Von den insgesamt 110 200 rechtskräftig verurteilten Personen waren 2010 fast 21 600 Frauen und 88 600 Männer. Bei beiden Geschlechtern war ein Rückgang der Schuldsprüche zu verzeichnen. Das Minus von insgesamt mehr als 5 500 Verurteilten ist jedoch überwiegend auf die deutlich geringere Zahl an Schuldsprüchen gegen Männer zurückzuführen (−5 000 Verurteilte bzw. − 5,3 %). Die Zahl der verurteilten Frauen fiel gegenüber dem Vorjahr lediglich um 540 bzw. 2,4 %. Die Frauenquote unter den Verurteilten ist im Vergleich zum Vorjahr leicht angestiegen (+0,5 Prozentpunkte) und erreichte mit 19,6 % ihren bisherigen Höchststand. Nach wie vor waren jedoch Frauen in weitaus geringerem Umfang an der gerichtlich registrierten Kriminalität beteiligt als Männer. Im Jahr 2010 richtete sich lediglich etwa jeder fünfte Schuldspruch gegen eine Frau. Die Verurteiltenhäufigkeit sank 2010 bei den Frauen um 2,6 % auf 453 Verurteilte je 100 000 Einwohner im strafmündigen Alter, bei den Männern um 5,6 % auf 1 947.

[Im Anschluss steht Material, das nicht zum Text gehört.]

Ltac rt_closer :=
  first
    [ apply rt_step_same; cbn; [reflexivity | lia]
    | apply rt_step_old; cbn;
      [ first [ apply touched_revoke | eapply touched_save; eauto ] | lia ]
    | eapply rt_step_new; cbn;
      [ reflexivity
      | first [ apply touched_refl | eapply touched_save; eauto ]
      | unfold minted; cbn; repeat split; solve [auto | lia] ] ].

(** What any call does to [refresh_tokens]. *)
Lemma rt_shape e c s :
  NoDup (map RefreshToken.id (refresh_tokens s)) -> rt_step e s (exec e c s).
Proof.
  intros ND. destruct c; run_service; found; rt_closer.
Qed.

End RefreshTokenTable.

(** ** Invariants of [refresh_tokens] *)

Section RefreshTokenInvariants.

Context {crypto : Crypto}.

Lemma touched_ids l l' :
  Forall2 touched l l' -> map RefreshToken.id l' = map RefreshToken.id l.
Proof.
  induction 1 as [|r r' l l' T _ IH]; simpl; [reflexivity|].
  rewrite IH. f_equal. destruct T as [-> | [K _]]; auto.
Qed.

Lemma touched_digests l l' :
  Forall2 touched l l' ->
  map RefreshToken.token_hash l' = map RefreshToken.token_hash l.
Proof.
  induction 1 as [|r r' l l' T _ IH]; simpl; [reflexivity|].
  rewrite IH. f_equal. destruct T as [-> | [_ [K _]]]; auto.
Qed.

Lemma touched_In l l' r' :
  Forall2 touched l l' -> In r' l' -> exists r, In r l /\ touched r r'.
Proof.
  induction 1 as [|r0 r0' l l' T _ IH]; simpl; [contradiction|].
  intros [<- | Hin].
  - exists r0. auto.
  - destruct (IH Hin) as [r [? ?]]. exists r. auto.
Qed.

Lemma fresh_not_stored e s :
  fresh e s ->
  ~ In (sha256 (random_hex e)) (map RefreshToken.token_hash (refresh_tokens s)).
Proof.
  unfold fresh, stored_digests. intros F Hin. apply F.
  apply in_or_app. now left.
Qed.

Lemma rt_keys_exec e c s : rt_keys s -> rt_keys (exec e c s).
Proof.
  intros [ND LT].
  destruct (rt_shape e c s ND) as [old' [new [E [T [N L]]]]].
  pose proof (touched_ids _ _ T) as Ids.
  assert (LT' : Forall (fun i => (i < next_id s)%nat)
                  (map RefreshToken.id old')).
  { rewrite Ids. rewrite Forall_forall in *. intros i Hi.
    apply in_map_iff in Hi. destruct Hi as [r [<- Hr]]. auto. }
  unfold rt_keys. rewrite E, map_app. split.
  - destruct N as [-> | [r [-> [[Lo Hi] _]]]]; simpl.
    + rewrite app_nil_r, Ids. exact ND.
    + apply NoDup_app; [rewrite Ids; exact ND | repeat constructor; auto |].
      intros i Hin [<- | []]. rewrite Forall_forall in LT'.
      specialize (LT' _ Hin). lia.
  - apply Forall_app. split.
    + rewrite Forall_forall in *. intros r Hr.
      specialize (LT' (RefreshToken.id r) (in_map _ _ _ Hr)). lia.
    + destruct N as [-> | [r [-> [[Lo Hi] _]]]]; repeat constructor; auto.
Qed.

Lemma rt_digests_exec e c s :
  rt_keys s -> fresh e s -> rt_digests s -> rt_digests (exec e c s).
Proof.
  intros [ND _] F D.
  destruct (rt_shape e c s ND) as [old' [new [E [T [N _]]]]].
  pose proof (touched_digests _ _ T) as Ds.
  unfold rt_digests. rewrite E, map_app, Ds.
  destruct N as [-> | [r [-> [_ [H _]]]]]; simpl.
  - rewrite app_nil_r. exact D.
  - apply NoDup_app; [exact D | repeat constructor; auto |].
    intros h Hh [<- | []]. rewrite H in Hh.
    exact (fresh_not_stored e s F Hh).
Qed.

Lemma spent_exec e c s h :
  rt_keys s -> fresh e s -> spent h s -> spent h (exec e c s).
Proof.
  intros [ND _] F [Hin Rev].
  destruct (rt_shape e c s ND) as [old' [new [E [T [N _]]]]].
  pose proof (touched_digests _ _ T) as Ds.
  unfold spent. rewrite E. split.
  - rewrite map_app, Ds. apply in_or_app. now left.
  - intros r' Hr' Hh. apply in_app_or in Hr'. destruct Hr' as [Hr' | Hr'].
    + destruct (touched_In _ _ _ T Hr') as [r [Hr [-> | [_ [_ R]]]]]; auto.
    + destruct N as [-> | [r [-> [_ [H _]]]]]; [contradiction|].
      destruct Hr' as [<- | []]. exfalso.
      apply (fresh_not_stored e s F). rewrite <- H, Hh. exact Hin.
Qed.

Fast drei Viertel der Verurteilten erhielten eine Geldstrafe

Von den insgesamt 110 200 Schuldsprüchen im Jahr 2010 wurden rund 96 600 Personen nach allgemeinem Strafrecht und 13 600 nach Jugendstrafrecht verurteilt. Bei 80 700 Schuldsprüchen bzw. 73 % wurden Geldstrafen verhängt. Mehr als 18 400 Personen oder knapp 17 % wurden zu einem Freiheitsentzug verurteilt. Bei den übrigen 11 000 Verurteilten oder 10 % wurden Zuchtmittel wie beispielsweise Verwarnungen oder Jugendarrest sowie Erziehungsmaßregeln wie die Erbringung von Arbeitsleistungen oder die Unterbringung in einem Heim auferlegt. Von den insgesamt über 18 400 Strafen mit Freiheitsentzug setzten die Gerichte rund 13 000 zur Bewährung aus, so dass letztlich fast 5 500 Verurteilte bzw. 5 % aller Verurteilten nach dem Schuldspruch eine Gefängnisstrafe in Form einer Freiheits- oder Jugendstrafe antreten mussten. Unter den 18 400 Freiheits- und Jugendstrafen mit oder ohne Bewährung betrug das Strafmaß mit einem Anteil von 72 % in den weitaus meisten Fällen maximal 1 Jahr. In 19 % der Fälle wurde ein Freiheitsentzug zwischen 1 und 2 Jahren und in den restlichen 9 % der Fälle Freiheitsentzug von mehr als 2 Jahren festgesetzt.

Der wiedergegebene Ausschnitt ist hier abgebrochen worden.